Lacertus Fibrosus Versus Achilles Allograft Reconstruction for Distal Biceps Tears: A Biomechanical Study

    loading  Checking for direct PDF access through Ovid



The bicipital aponeurosis, or lacertus fibrosus, can potentially be used as a reconstruction graft in chronic distal biceps tendon tears.


To evaluate construct stiffness, load to failure, and failure mechanism with lacertus fibrosus versus Achilles allograft for distal biceps tendon reconstruction.

Study Design:

Controlled laboratory study.


Ten fresh-frozen matched cadaveric pairs of elbows were used. Three centimeters of the distal biceps tendon was resected. Specimens were randomized to the lacertus fibrosus or Achilles tendon group. In one group, the lacertus fibrosus was released from its distal attachment and then tubularized and repaired intraosseously to the radius. In the other group, an Achilles tendon graft was sutured to the biceps muscle and repaired to the ulna. The prepared radii were rigidly mounted at a 45° angle on a load frame. The proximal biceps muscle was secured in a custom-fabricated cryogenic grip. Displacement was measured using a differential variable reluctance transducer mounted at the radius–soft tissue junction and in the muscle- or muscle allograft–tissue junction proximal to the repair. Specimens were loaded at 20 mm/min until failure, defined as a 3-mm displacement at the radius–soft tissue junction.


No significant difference was found in mean load to failure between the lacertus fibrosus and Achilles tendon group (mean ± SD, 20.2 ± 5.5 N vs 16.89 ± 4.54 N; P = .18).
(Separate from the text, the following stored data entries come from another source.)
(** * Subscription detection and lifecycle engine

    A shallow embedding of [app/models.py], [app/services.py] and the
    decision endpoint of [app/main.py], followed by the properties of the
    engine that the design document states about it.

    Conventions of the embedding.
    - Python [int] is [Z]; [datetime] is a number of microseconds on one
      time line (all timestamps naive, as the tests produce them), [date]
      a day number on the same line; [timedelta.days] is the floor of the
      difference in days.
    - Money ([float] in the source) is an exact rational [Q]; [round(x, 2)]
      is rounding to the nearest hundredth, ties to even.  Binary rounding
      error of the floating-point operations is not represented.
    - [str] is [string], read as ASCII text: the character classes and the
      case mappings are those of the ASCII range.
    - [self._transactions] holds mutable records that other lists alias; a
      record is identified by its position in the ledger, and a write to a
      record is a write at that position.
    - [self._subscriptions] is an insertion-ordered dictionary: an
      association list with [dict_get] / [dict_set].
    - A method is a computation in a state-and-exception monad over the
      manager; the state reached when an exception is raised is kept. *)

From Stdlib Require Import QArith Qabs Qround Ascii.
From Stdlib Require String.
From Stdlib Require Import Sorting.Sorted.
From stdpp Require Import base list strings numbers.
Lemma process_id_unmapped H data st x :
  unmapped H data x →
  found (process_id H data st x) = found st ∧
  missing (process_id H data st x) = {[x]} ∪ missing st.
Proof.
  unfold unmapped, process_id. destruct (data !! x) as [e|]; [|done].
  destruct (entry_truthy e), (has_error e); simpl; try done.
  intros [?|[?| ->]]; done.
Qed.

Lemma process_id_mapped H data st x :
  ¬ unmapped H data x →
  found (process_id H data st x) = {[x]} ∪ found st ∧
  missing (process_id H data st x) = missing st.
Proof.
  unfold unmapped, process_id. destruct (data !! x) as [e|]; [|done].
  destruct (entry_truthy e), (has_error e); simpl; try tauto.
  destruct (parse_grch38_mappings H e) as [|t maps] eqn:E; [tauto|].
  intros _. case_decide; unfold add_ambig; cbn [found missing];
    by rewrite foldl_save_row_found, foldl_save_row_missing.
Qed.

Lemma unmapped_dec H data x : unmapped H data x ∨ ¬ unmapped H data x.
Proof.
  unfold unmapped. destruct (data !! x) as [e|]; [|by left].
  destruct (entry_truthy e); [|by left; left].
  destruct (has_error e); [by left; right; left|].
  destruct (parse_grch38_mappings H e); [by left; right; right|].
  right. intros [?|[?|?]]; done.
Qed.

Lemma process_id_inv H data st seen x :
  split_inv st seen → x ∉ seen →
  split_inv (process_id H data st x) (seen ++ [x]).
Proof.
  intros [Hu Hd] Hx. unfold split_inv. rewrite list_to_set_app_L. simpl.
  assert (x ∉ found st ∪ missing st) as Hx'.
  { rewrite Hu. by rewrite elem_of_list_to_set. }
  destruct (unmapped_dec H data x) as [Hm|Hm].
  - destruct (process_id_unmapped H data st x Hm) as [-> ->]. set_solver.
  - destruct (process_id_mapped H data st x Hm) as [-> ->]. set_solver.
Qed.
Stiffness also did not differ significantly between the lacertus fibrosus and Achilles tendon group (12.3 ± 7.1 kPa vs 10.5 ± 5.7 kPa; P = .34). The primary mode of failure in the lacertus fibrosus group was suture pullout from the tissue at the musculotendinous junction (7 of 10). In the Achilles group, failures were observed at the muscle-allograft interface (3) and the allograft-bone (radial tuberosity) interface (3), and 3 suture failures were observed. The button fixation did not fail in any specimens.


The mean stiffness and load-to-failure values were not significantly different between a lacertus fibrosus construct and Achilles tendon allograft.

Clinical Relevance:

Use of the lacertus fibrosus may be a potential alternative to Achilles tendon allograft reconstruction of chronic distal biceps tears when primary repair is not possible.